● **ABOUT THIS TASK**
Once you have located the line containing "fix go (l : list" in the material below, return it exactly along with each line after it through the line containing "Definition den : Z := 2 ^ (Z.max (2 - e) 0).".

*** PROVIDED MATERIAL Section Begins ***

(** * Cloudflare Vectorize client utilities: a shallow embedding

    This development embeds [utils/CloudflareVectorizeUtils.ts] (the static
    methods of the class [CloudflareVectorizeUtils]) and proves properties of
    its validators, its formatter and batcher, and its request executor.

    The methods work on loosely typed JavaScript data, so the embedding starts
    with the fragment of JavaScript they rely on: JSON-like values, property
    reads, truthiness, [typeof], string coercion and the relational operators.
    Numbers in data are IEEE-754 doubles (Rocq's primitive floats).  Numbers
    the code uses as counts (batch sizes, expected dimensions, item indexes,
    array positions) are unbounded integers; the doubles of the code agree
    with them on every safe integer, and a count is printed as the double it
    is.  Strings are sequences of code units, here the code units below 256.

    Two functions the code relies on are not its own and are parameters of
    the embedding: the engine's conversion of a string to a number, and the
    message that n8n-workflow's constructor of [NodeOperationError] gives the
    error it builds from a text. *)

From Stdlib Require Import String Ascii List ZArith Bool Lia DecimalString.
From Stdlib Require Import Floats.PrimFloat Floats.FloatOps Floats.SpecFloat.
From Stdlib Require Import Numbers.Cyclic.Int63.Uint63.
Import ListNotations.

Open Scope bool_scope.
Open Scope list_scope.
Open Scope string_scope.

Set Warnings "-register-all,-inexact-float".

(** ** JavaScript values *)

(** The values that reach the utilities: what [JSON.parse] produces, plus
    [undefined] and the two typed arrays the validators test with
    [instanceof].  An object is its own enumerable properties in the order
    in which they are enumerated, each key once. *)
Inductive JsValue : Type :=
| JUndefined
| JNull
| JBool (b : bool)
| JNum (x : float)
| JStr (s : string)
| JArr (elems : list JsValue)
| JFloat32Array (elems : list float)
| JFloat64Array (elems : list float)
| JObj (props : list (string * JsValue)).

(** n8n's node descriptor, returned by [context.getNode()]; only passed on. *)
Definition INode : Type := string.

(** What a [throw] can carry here: an [Error] made by the utilities, a
    [TypeError] raised by the engine, n8n's [NodeOperationError], or any other
    value thrown by the HTTP helper. *)
Inductive JsError : Type :=
| Error (message : string)
| TypeError (message : string)
| NodeOperationError (node : INode) (message : string) (itemIndex : Z)
| Thrown (value : JsValue).

(** A synchronous computation either throws or returns. *)
Definition Result (A : Type) : Type := (JsError + A)%type.

Definition ret {A : Type} (a : A) : Result A := inr a.

Definition throw {A : Type} (e : JsError) : Result A := inl e.

Definition bind {A B : Type} (r : Result A) (k : A -> Result B) : Result B :=
  match r with
  | inl e => inl e
  | inr a => k a
  end.

Notation "x <- c1 ;; c2" := (bind c1 (fun x => c2))
  (at level 61, c1 at next level, right associativity).
Notation "c1 ;; c2" := (bind c1 (fun _ => c2))
  (at level 61, right associativity).

Definition mapM {A B : Type} (f : A -> Result B) : list A -> Result (list B) :=
  fix go (l : list A) : Result (list B) :=
    match l with
    | [] => ret []
    | a :: rest => b <- f a ;; bs <- go rest ;; ret (b :: bs)
    end.

(** [Array.prototype.map] passes the position as second argument. *)
Definition mapM_indexed {A B : Type} (f : A -> nat -> Result B)
  : nat -> list A -> Result (list B) :=
  fix go (index : nat) (l : list A) : Result (list B) :=
    match l with
    | [] => ret []
    | a :: rest => b <- f a index ;; bs <- go (S index) rest ;; ret (b :: bs)
    end.

(** ** Numbers *)

Definition decimal (z : Z) : string :=
  NilZero.string_of_uint (N.to_uint (Z.to_N z)).

(** [Number::toString] on an integer (below 10^21 in magnitude). *)
Definition IntegerToString (z : Z) : string :=
  if (z <? 0)%Z then "-" ++ decimal (- z) else decimal z.

(** The double of an array length or of another natural number. *)
Definition number_of_nat (n : nat) : float :=
  PrimFloat.of_uint63 (Uint63.of_Z (Z.of_nat n)).

(** The double of an integer: the integer itself when a double can hold it
    (up to 2^53 in magnitude, and beyond for multiples of powers of two),
    the nearest double otherwise. *)
Definition number_of_Z (z : Z) : float :=
  SF2Prim (binary_normalize prec emax z 0 false).

(** Shortest decimal digits of a positive double [m * 2^e]
    (ECMA-262, Number::toString, step 5): the least [n] for which some
    [s] of [n] digits has [s * 10^(k-n)] rounding to the double, and for that
    [n] the [s] closest to it. *)
Section ShortestDigits.
Open Scope Z_scope.
Variables (m e : Z).

Definition num_scale : Z := 2 ^ (Z.max (e - 2) 0).

Definition den : Z := 2 ^ (Z.max (2 - e) 0).

Definition at_binade_start : bool := (m =? 2 ^ 52) && (-1074 <? e).

(** The double and the two ends of its rounding interval, over [den]. *)
Definition scaled_value : Z := 4 * m * num_scale.

Definition scaled_low : Z :=
  (if at_binade_start then 4 * m - 1 else 4 * m - 2) * num_scale.

Definition scaled_high : Z := (4 * m + 2) * num_scale.

(** Compares [a / den] with [c * 10^p]. *)
Definition compare_scaled (a c p : Z) : comparison :=
  if 0 <=? p then a ?= c * 10 ^ p * den else a * 10 ^ (- p) ?= c * den.

Definition rounds_here (c p : Z) : bool :=
  match compare_scaled scaled_low c p, compare_scaled scaled_high c p with
  | Lt, Gt => true
  | Eq, Gt | Lt, Eq => Z.even m
  | _, _ => false
  end.

Definition below_power (k : Z) : bool :=
  match compare_scaled scaled_value 1 k with Lt => true | _ => false end.

(** The least [k] with [m * 2^e < 10^k]. *)
Definition magnitude : Z :=
  let k0 := ((Z.log2 m + e) * 30103) / 100000 - 1 in
  if below_power k0 then k0 else
  if below_power (k0 + 1) then k0 + 1 else
  if below_power (k0 + 2) then k0 + 2 else
  if below_power (k0 + 3) then k0 + 3 else k0 + 4.

Definition scaled_floor (p : Z) : Z :=
  if 0 <=? p then (scaled_value * 10 ^ p) / den
  else scaled_value / (den * 10 ^ (- p)).

Definition pick (n k : Z) : option Z :=
  let lo := scaled_floor (n - k) in
  let hi := lo + 1 in
  match rounds_here lo (k - n) && (10 ^ (n - 1) <=? lo), rounds_here hi (k - n) with
  | true, false => Some lo
  | false, true => Some hi
  | false, false => None
  | true, true =>
      match compare_scaled (2 * scaled_value) (lo + hi) (k - n) with
      | Lt => Some lo
      | Gt => Some hi
      | Eq => Some (if Z.even lo then lo else hi)
      end
  end.

Fixpoint shortest (fuel : nat) (n k : Z) : Z * Z * Z :=
  match pick n k with
  | Some s => if s =? 10 ^ n then (1, 1, k + 1) else (s, n, k)
  | None =>
      match fuel with
      | O => (scaled_floor (n - k), n, k)
      | S fuel' => shortest fuel' (n + 1) k
      end
  end.

End ShortestDigits.

Definition zeros (n : Z) : string :=
  string_of_list_ascii (repeat "0"%char (Z.to_nat n)).

Definition exponent_part (k : Z) : string :=
  "e" ++ (if (0 <=? k - 1)%Z then "+" else "-") ++ decimal (Z.abs (k - 1)).

(** Steps 6 to 10 of Number::toString: where the point and the exponent go. *)
Definition layout (s n k : Z) : string :=
  let ds := decimal s in
  if ((n <=? k) && (k <=? 21))%Z then ds ++ zeros (k - n)
  else if ((0 <? k) && (k <=? 21))%Z then
    substring 0 (Z.to_nat k) ds ++ "." ++ substring (Z.to_nat k) (Z.to_nat (n - k)) ds
  else if ((-6 <? k) && (k <=? 0))%Z then "0." ++ zeros (- k) ++ ds
  else if (n =? 1)%Z then ds ++ exponent_part k
  else substring 0 1 ds ++ "." ++ substring 1 (Z.to_nat (n - 1)) ds ++ exponent_part k.

Definition NumberToString (x : float) : string :=
  match Prim2SF x with
  | S754_nan => "NaN"
  | S754_zero _ => "0"
  | S754_infinity neg => if neg then "-Infinity" else "Infinity"
  | S754_finite neg m e =>
      let '(s, n, k) := shortest (Zpos m) e 17 1 (magnitude (Zpos m) e) in
      (if neg then "-" else "") ++ layout s n k
  end.

(** ** Reading values *)

(** [!v] is [negb (truthy v)]: the falsy values are [undefined], [null],
    [false], [0], [-0], [NaN] and the empty string. *)
Definition truthy (v : JsValue) : bool :=
  match v with
  | JUndefined | JNull => false
  | JBool b => b
  | JNum x => negb (PrimFloat.eqb x 0 || PrimFloat.is_nan x)
  | JStr s => negb (s =? "")
  | JArr _ | JFloat32Array _ | JFloat64Array _ | JObj _ => true
  end.

Definition typeof (v : JsValue) : string :=
  match v with
  | JUndefined => "undefined"
  | JBool _ => "boolean"
  | JNum _ => "number"
  | JStr _ => "string"
  | JNull | JArr _ | JFloat32Array _ | JFloat64Array _ | JObj _ => "object"
  end.
(** ** Actions of a handler and their completion *)

Inductive Action : Type :=
  | PreventDefault                              (* evt.preventDefault() *)
  | SetDragStart (v : option Point.t)
  | SetDragEnd (v : option Point.t)
  | SetIsMouseDown (v : bool)
  | SetSelectionBox (v : option Box.t)
  | SetShowSelection (v : bool)
  | SetSelectedIndex (v : gset nat)
  | SetItemsAppend (item : Item)                (* setItems(items => [...items, item]) *)
  | Observe (item : Item)                       (* observer.observe(item) *)
  | OnSelectionChange (v : gset nat).           (* the caller's callback *)

Inductive Completion (A : Type) : Type :=
  | Returns (a : A)
  | TypeError.
Arguments Returns {A} a.
Arguments TypeError {A}.

(** A computation: the actions performed so far, and how it completed. *)
Definition Run (A : Type) : Type := list Action * Completion A.

Definition ret {A} (a : A) : Run A := ([], Returns a).

Definition bind {A B} (k : A -> Run B) (m : Run A) : Run B :=
  match m with
  | (w, Returns a) => let '(w', c) := k a in (w ++ w', c)
  | (w, TypeError) => (w, TypeError)
  end.

#[global] Instance Run_ret : MRet Run := @ret.
#[global] Instance Run_bind : MBind Run := @bind.

Definition act (a : Action) : Run unit := ([a], Returns tt).

(** Reading a property of [null] or [undefined]. *)
Definition throwTypeError {A} : Run A := ([], TypeError).

Definition deref {A} (o : option A) : Run A :=
  match o with
  | Some a => mret a
  | None => throwTypeError
  end.

Definition performed {A} (m : Run A) : list Action := fst m.
Definition completion {A} (m : Run A) : Completion A := snd m.

(** One setter call applied to the state. *)
Definition applyAction (s : State) (a : Action) : State :=
  match a with
  | SetDragStart v =>
      {| dragStart := v; dragEnd := dragEnd s; isMouseDown := isMouseDown s;
         selectionBox := selectionBox s; showSelection := showSelection s;
         selectedIndex := selectedIndex s; items := items s |}
  | SetDragEnd v =>
      {| dragStart := dragStart s; dragEnd := v; isMouseDown := isMouseDown s;
         selectionBox := selectionBox s; showSelection := showSelection s;
         selectedIndex := selectedIndex s; items := items s |}
  | SetIsMouseDown v =>
      {| dragStart := dragStart s; dragEnd := dragEnd s; isMouseDown := v;
         selectionBox := selectionBox s; showSelection := showSelection s;
         selectedIndex := selectedIndex s; items := items s |}
  | SetSelectionBox v =>
      {| dragStart := dragStart s; dragEnd := dragEnd s; isMouseDown := isMouseDown s;
         selectionBox := v; showSelection := showSelection s;
         selectedIndex := selectedIndex s; items := items s |}
  | SetShowSelection v =>
      {| dragStart := dragStart s; dragEnd := dragEnd s; isMouseDown := isMouseDown s;
         selectionBox := selectionBox s; showSelection := v;
         selectedIndex := selectedIndex s; items := items s |}
  | SetSelectedIndex v =>
      {| dragStart := dragStart s; dragEnd := dragEnd s; isMouseDown := isMouseDown s;
         selectionBox := selectionBox s; showSelection := showSelection s;
         selectedIndex := v; items := items s |}
  | SetItemsAppend item =>
      {| dragStart := dragStart s; dragEnd := dragEnd s; isMouseDown := isMouseDown s;
         selectionBox := selectionBox s; showSelection := showSelection s;
         selectedIndex := selectedIndex s; items := items s ++ [item] |}
  | PreventDefault | Observe _ | OnSelectionChange _ => s
  end.
(** * Shipi18n Next.js example: the API client and its proxy route

    A shallow embedding of [src/lib/shipi18n.js] (the fetch wrapper) and of
    [src/app/api/translate/route.js] (the proxy endpoint), with the
    properties the specification states about them.

    JavaScript values are an inductive type; objects are association lists
    in property order.  The module-level variable [testConfig], the calls
    made to [fetch] and the lines written with [console.error] live in an
    explicit [world]; asynchronous functions are computations in a state and
    exception monad over it, sequenced in the order of their [await]s.

    The only object the client writes to is the [translations] object it
    creates itself, so values are immutable here and no aliasing arises.

    Limits of the model, none of which a stated property depends on:
    numbers are integers (no fractions, NaN or infinities), strings are
    sequences of 8-bit characters, and the wording of the errors the engine
    itself raises is fixed text.  Of the runtime's built-in objects the
    model has the members of [Object.prototype], which every parsed object
    inherits; the members of the other prototypes are not modelled, and a
    read goes past the own properties only where the code reads under a
    computed key. *)

From Stdlib Require Import String Ascii List ZArith Bool Lia DecimalString.
Import ListNotations.
Local Open Scope string_scope.
Local Open Scope Z_scope.

(** ** JavaScript values *)

(** The last constructor is a built-in function of the runtime, which a
    read of an inherited member yields. *)
#[warnings="-register-all"]
Inductive value : Type :=
| VUndef
| VNull
| VBool (b : bool)
| VNum (n : Z)
| VStr (s : string)
| VArr (elems : list value)
| VObj (props : list (string * value))
| VNative (name : string) (arity : Z).

Definition obj := list (string * value).

(** ToBoolean. *)
Definition truthy (v : value) : bool :=
  match v with
  | VUndef | VNull => false
  | VBool b => b
  | VNum n => negb (n =? 0)
  | VStr s => negb (String.eqb s "")
  | VArr _ | VObj _ | VNative _ _ => true
  end.

(** [a || b] *)
Definition js_or (a b : value) : value := if truthy a then a else b.

Definition nullish (v : value) : bool :=
  match v with VUndef | VNull => true | _ => false end.

(** A default of a parameter or of a destructuring pattern replaces
    [undefined] only. *)
Definition with_default (v d : value) : value :=
  match v with VUndef => d | _ => v end.

Definition is_string (v : value) : bool :=
  match v with VStr _ => true | _ => false end.

(** [v === VStr s] *)
Definition strict_eq_str (v : value) (s : string) : bool :=
  match v with VStr t => String.eqb t s | _ => false end.

(** [v === n] for a number literal [n] *)
Definition strict_eq_num (v : value) (n : Z) : bool :=
  match v with VNum m => m =? n | _ => false end.

(** ** Conversions to text *)

Definition Z_to_string (n : Z) : string := NilZero.string_of_int (Z.to_int n).
Definition nat_to_string (n : nat) : string := Z_to_string (Z.of_nat n).

(** ToString, as template literals, property keys and [new Error(x)] apply
    it. *)
Fixpoint ToString (v : value) : string :=
  match v with
  | VUndef => "undefined"
  | VNull => "null"
  | VBool true => "true"
  | VBool false => "false"
  | VNum n => Z_to_string n
  | VStr s => s
  | VArr l =>
      String.concat ","
        ((fix each (l : list value) : list string :=
            match l with
            | [] => []
            | x :: r =>
                (match x with VUndef | VNull => "" | _ => ToString x end)
                  :: each r
            end) l)
  | VObj _ => "[object Object]"
  | VNative name _ => "function " ++ name ++ "() { [native code] }"
  end.

Definition dquote : string := String (ascii_of_nat 34) EmptyString.

Definition hex_digit (n : nat) : string :=
  String (ascii_of_nat (if Nat.ltb n 10 then 48 + n else 87 + n)) EmptyString.

(** One character of a JSON string literal. *)
Definition escape_char (c : ascii) : string :=
  let n := nat_of_ascii c in
  if Nat.eqb n 34 then "\" ++ dquote
  else if Nat.eqb n 92 then "\\"
  else if Nat.eqb n 8 then "\b"
  else if Nat.eqb n 9 then "\t"
  else if Nat.eqb n 10 then "\n"
  else if Nat.eqb n 12 then "\f"
  else if Nat.eqb n 13 then "\r"
  else if Nat.ltb n 32 then
    "\u00" ++ hex_digit (Nat.div n 16) ++ hex_digit (Nat.modulo n 16)
  else String c EmptyString.

Fixpoint escape (s : string) : string :=
  match s with
  | EmptyString => EmptyString
  | String c r => escape_char c ++ escape r
  end.

Definition quote (s : string) : string := dquote ++ escape s ++ dquote.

*** PROVIDED MATERIAL Section Ends ***

● **FINISHED TASK**
  fix go (l : list A) : Result (list B) :=
    match l with
    | [] => ret []
    | a :: rest => b <- f a ;; bs <- go rest ;; ret (b :: bs)
    end.

(** [Array.prototype.map] passes the position as second argument. *)
Definition mapM_indexed {A B : Type} (f : A -> nat -> Result B)
  : nat -> list A -> Result (list B) :=
  fix go (index : nat) (l : list A) : Result (list B) :=
    match l with
    | [] => ret []
    | a :: rest => b <- f a index ;; bs <- go (S index) rest ;; ret (b :: bs)
    end.

(** ** Numbers *)

Definition decimal (z : Z) : string :=
  NilZero.string_of_uint (N.to_uint (Z.to_N z)).

(** [Number::toString] on an integer (below 10^21 in magnitude). *)
Definition IntegerToString (z : Z) : string :=
  if (z <? 0)%Z then "-" ++ decimal (- z) else decimal z.

(** The double of an array length or of another natural number. *)
Definition number_of_nat (n : nat) : float :=
  PrimFloat.of_uint63 (Uint63.of_Z (Z.of_nat n)).

(** The double of an integer: the integer itself when a double can hold it
    (up to 2^53 in magnitude, and beyond for multiples of powers of two),
    the nearest double otherwise. *)
Definition number_of_Z (z : Z) : float :=
  SF2Prim (binary_normalize prec emax z 0 false).

(** Shortest decimal digits of a positive double [m * 2^e]
    (ECMA-262, Number::toString, step 5): the least [n] for which some
    [s] of [n] digits has [s * 10^(k-n)] rounding to the double, and for that
    [n] the [s] closest to it. *)
Section ShortestDigits.
Open Scope Z_scope.
Variables (m e : Z).

Definition num_scale : Z := 2 ^ (Z.max (e - 2) 0).

Definition den : Z := 2 ^ (Z.max (2 - e) 0).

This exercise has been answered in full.